== GOAL OF THE EXERCISE ==
Among the entries, find the lines with the string "entry" and report them.

== Stored items from a collection ==
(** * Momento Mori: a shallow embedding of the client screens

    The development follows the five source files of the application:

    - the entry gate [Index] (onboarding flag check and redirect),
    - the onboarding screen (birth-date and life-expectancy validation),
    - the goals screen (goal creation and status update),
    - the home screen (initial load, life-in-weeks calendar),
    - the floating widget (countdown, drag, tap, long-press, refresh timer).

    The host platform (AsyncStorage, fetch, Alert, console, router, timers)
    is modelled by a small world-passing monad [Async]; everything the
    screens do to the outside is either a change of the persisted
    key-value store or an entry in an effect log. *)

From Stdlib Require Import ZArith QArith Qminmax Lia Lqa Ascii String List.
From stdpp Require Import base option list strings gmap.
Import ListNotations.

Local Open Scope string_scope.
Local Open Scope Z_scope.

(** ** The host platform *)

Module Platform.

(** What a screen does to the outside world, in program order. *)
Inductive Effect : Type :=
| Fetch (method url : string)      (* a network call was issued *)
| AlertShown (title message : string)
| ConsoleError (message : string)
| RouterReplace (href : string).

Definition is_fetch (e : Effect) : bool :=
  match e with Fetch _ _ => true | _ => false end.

== ANSWER TO THE EXERCISE ==
    - the entry gate [Index] (onboarding flag check and redirect),
    key-value store or an entry in an effect log. *)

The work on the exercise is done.